Stored data:
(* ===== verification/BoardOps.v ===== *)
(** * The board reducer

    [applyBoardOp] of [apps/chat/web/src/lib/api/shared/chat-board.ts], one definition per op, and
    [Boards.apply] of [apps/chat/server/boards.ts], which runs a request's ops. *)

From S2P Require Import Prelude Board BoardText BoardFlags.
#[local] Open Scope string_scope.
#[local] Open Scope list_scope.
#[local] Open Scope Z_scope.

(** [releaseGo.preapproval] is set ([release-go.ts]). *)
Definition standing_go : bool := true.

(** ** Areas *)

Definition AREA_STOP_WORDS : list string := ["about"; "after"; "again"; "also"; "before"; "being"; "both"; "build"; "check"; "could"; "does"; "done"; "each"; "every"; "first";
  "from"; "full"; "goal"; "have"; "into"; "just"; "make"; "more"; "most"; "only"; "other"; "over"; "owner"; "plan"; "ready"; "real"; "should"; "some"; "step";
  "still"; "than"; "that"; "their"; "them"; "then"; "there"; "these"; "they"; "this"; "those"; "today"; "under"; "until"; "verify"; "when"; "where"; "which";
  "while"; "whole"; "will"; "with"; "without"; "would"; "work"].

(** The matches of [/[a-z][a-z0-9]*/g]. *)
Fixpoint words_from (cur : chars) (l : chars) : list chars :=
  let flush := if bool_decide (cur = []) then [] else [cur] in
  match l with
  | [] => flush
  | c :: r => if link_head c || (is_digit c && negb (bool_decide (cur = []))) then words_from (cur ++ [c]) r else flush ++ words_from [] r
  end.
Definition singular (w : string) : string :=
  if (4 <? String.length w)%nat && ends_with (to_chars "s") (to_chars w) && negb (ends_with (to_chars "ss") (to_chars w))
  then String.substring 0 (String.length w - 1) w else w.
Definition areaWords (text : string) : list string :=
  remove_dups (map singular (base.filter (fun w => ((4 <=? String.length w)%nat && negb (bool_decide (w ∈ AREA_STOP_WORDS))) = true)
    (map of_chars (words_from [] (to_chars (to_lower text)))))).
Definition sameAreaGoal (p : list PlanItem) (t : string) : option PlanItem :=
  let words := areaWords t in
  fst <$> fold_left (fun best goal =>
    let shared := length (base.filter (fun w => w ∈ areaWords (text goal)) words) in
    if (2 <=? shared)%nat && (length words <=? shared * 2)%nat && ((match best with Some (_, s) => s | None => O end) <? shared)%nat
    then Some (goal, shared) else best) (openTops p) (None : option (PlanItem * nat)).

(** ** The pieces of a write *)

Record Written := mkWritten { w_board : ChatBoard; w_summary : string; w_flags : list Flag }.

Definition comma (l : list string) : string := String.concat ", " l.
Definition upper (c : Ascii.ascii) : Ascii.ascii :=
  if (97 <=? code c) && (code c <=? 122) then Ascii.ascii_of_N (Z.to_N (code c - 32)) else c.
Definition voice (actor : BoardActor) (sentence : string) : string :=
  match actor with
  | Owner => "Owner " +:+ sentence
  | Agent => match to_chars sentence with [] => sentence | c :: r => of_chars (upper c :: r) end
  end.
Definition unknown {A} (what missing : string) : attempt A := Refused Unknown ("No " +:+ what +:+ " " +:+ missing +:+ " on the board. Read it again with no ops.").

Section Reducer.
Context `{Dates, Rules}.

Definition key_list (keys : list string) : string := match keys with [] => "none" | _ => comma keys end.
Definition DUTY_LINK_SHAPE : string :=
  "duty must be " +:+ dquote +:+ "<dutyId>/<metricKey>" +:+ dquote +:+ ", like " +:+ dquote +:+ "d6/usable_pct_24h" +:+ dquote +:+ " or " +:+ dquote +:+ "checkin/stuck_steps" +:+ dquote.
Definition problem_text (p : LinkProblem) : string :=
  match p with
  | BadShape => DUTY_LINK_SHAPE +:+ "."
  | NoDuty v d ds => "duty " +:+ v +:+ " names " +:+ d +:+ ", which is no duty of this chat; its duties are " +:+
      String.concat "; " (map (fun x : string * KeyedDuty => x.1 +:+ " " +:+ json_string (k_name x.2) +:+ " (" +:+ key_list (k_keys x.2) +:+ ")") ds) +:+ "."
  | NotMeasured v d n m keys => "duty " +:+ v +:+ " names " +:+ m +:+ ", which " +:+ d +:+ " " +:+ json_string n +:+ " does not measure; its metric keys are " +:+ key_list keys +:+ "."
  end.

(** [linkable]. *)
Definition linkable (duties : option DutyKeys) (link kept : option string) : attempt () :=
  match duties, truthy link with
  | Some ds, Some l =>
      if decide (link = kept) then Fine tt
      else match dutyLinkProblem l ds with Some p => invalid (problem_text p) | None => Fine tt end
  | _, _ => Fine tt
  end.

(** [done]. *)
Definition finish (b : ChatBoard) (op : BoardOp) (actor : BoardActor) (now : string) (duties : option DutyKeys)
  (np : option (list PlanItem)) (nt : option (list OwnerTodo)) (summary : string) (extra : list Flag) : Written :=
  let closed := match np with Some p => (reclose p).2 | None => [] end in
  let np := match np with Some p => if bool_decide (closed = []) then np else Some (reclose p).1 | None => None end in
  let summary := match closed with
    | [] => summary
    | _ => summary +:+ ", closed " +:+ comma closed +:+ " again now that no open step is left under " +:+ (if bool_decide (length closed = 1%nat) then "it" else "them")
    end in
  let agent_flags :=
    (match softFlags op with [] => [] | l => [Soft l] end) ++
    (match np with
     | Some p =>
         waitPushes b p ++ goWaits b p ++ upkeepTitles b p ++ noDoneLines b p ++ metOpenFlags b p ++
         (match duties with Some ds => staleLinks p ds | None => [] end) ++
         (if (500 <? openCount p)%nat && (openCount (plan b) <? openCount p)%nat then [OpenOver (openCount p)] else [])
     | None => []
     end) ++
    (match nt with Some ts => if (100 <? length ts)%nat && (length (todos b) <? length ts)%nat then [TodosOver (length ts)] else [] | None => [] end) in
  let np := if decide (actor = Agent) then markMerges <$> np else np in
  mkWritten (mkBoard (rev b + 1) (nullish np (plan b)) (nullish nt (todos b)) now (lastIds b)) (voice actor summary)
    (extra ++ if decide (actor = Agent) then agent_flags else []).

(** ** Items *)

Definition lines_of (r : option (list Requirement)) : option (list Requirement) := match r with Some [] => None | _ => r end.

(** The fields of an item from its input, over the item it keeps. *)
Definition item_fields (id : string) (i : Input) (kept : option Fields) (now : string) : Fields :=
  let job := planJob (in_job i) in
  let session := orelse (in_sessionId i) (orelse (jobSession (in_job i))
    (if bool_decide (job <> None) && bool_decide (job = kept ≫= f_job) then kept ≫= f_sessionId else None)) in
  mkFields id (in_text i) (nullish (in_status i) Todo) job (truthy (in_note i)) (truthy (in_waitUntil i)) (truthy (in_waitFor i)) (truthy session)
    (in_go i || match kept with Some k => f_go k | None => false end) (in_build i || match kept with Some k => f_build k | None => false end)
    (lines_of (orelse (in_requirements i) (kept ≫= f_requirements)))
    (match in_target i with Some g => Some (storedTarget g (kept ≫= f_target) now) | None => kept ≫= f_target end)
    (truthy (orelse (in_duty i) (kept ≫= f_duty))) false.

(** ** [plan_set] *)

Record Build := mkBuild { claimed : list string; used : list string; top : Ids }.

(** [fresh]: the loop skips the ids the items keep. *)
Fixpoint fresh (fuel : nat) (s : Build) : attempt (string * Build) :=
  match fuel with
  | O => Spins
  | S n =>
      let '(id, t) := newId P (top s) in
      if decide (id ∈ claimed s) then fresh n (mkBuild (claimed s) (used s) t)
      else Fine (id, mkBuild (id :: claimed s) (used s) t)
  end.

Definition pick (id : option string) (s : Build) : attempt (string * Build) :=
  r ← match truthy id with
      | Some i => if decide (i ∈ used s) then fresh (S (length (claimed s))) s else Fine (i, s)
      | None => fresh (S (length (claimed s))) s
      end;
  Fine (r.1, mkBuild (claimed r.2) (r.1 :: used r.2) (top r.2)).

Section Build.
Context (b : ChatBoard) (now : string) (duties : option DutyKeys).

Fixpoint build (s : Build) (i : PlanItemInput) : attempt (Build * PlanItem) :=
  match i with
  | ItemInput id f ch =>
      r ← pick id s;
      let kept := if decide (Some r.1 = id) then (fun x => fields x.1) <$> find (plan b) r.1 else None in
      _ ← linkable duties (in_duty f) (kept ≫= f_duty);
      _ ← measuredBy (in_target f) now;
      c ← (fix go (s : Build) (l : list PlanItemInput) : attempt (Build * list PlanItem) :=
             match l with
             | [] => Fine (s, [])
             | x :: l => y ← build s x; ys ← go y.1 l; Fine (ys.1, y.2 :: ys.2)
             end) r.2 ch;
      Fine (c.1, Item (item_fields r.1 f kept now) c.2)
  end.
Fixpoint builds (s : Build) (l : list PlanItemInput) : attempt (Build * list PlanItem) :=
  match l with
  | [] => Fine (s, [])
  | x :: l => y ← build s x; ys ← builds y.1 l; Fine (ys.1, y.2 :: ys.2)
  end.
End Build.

**Work required:**
Take from the entries every line that has the string "mkBuild".

**Exercise response:**
Record Build := mkBuild { claimed : list string; used : list string; top : Ids }.
      if decide (id ∈ claimed s) then fresh n (mkBuild (claimed s) (used s) t)
      else Fine (id, mkBuild (id :: claimed s) (used s) t)
  Fine (r.1, mkBuild (claimed r.2) (r.1 :: used r.2) (top r.2)).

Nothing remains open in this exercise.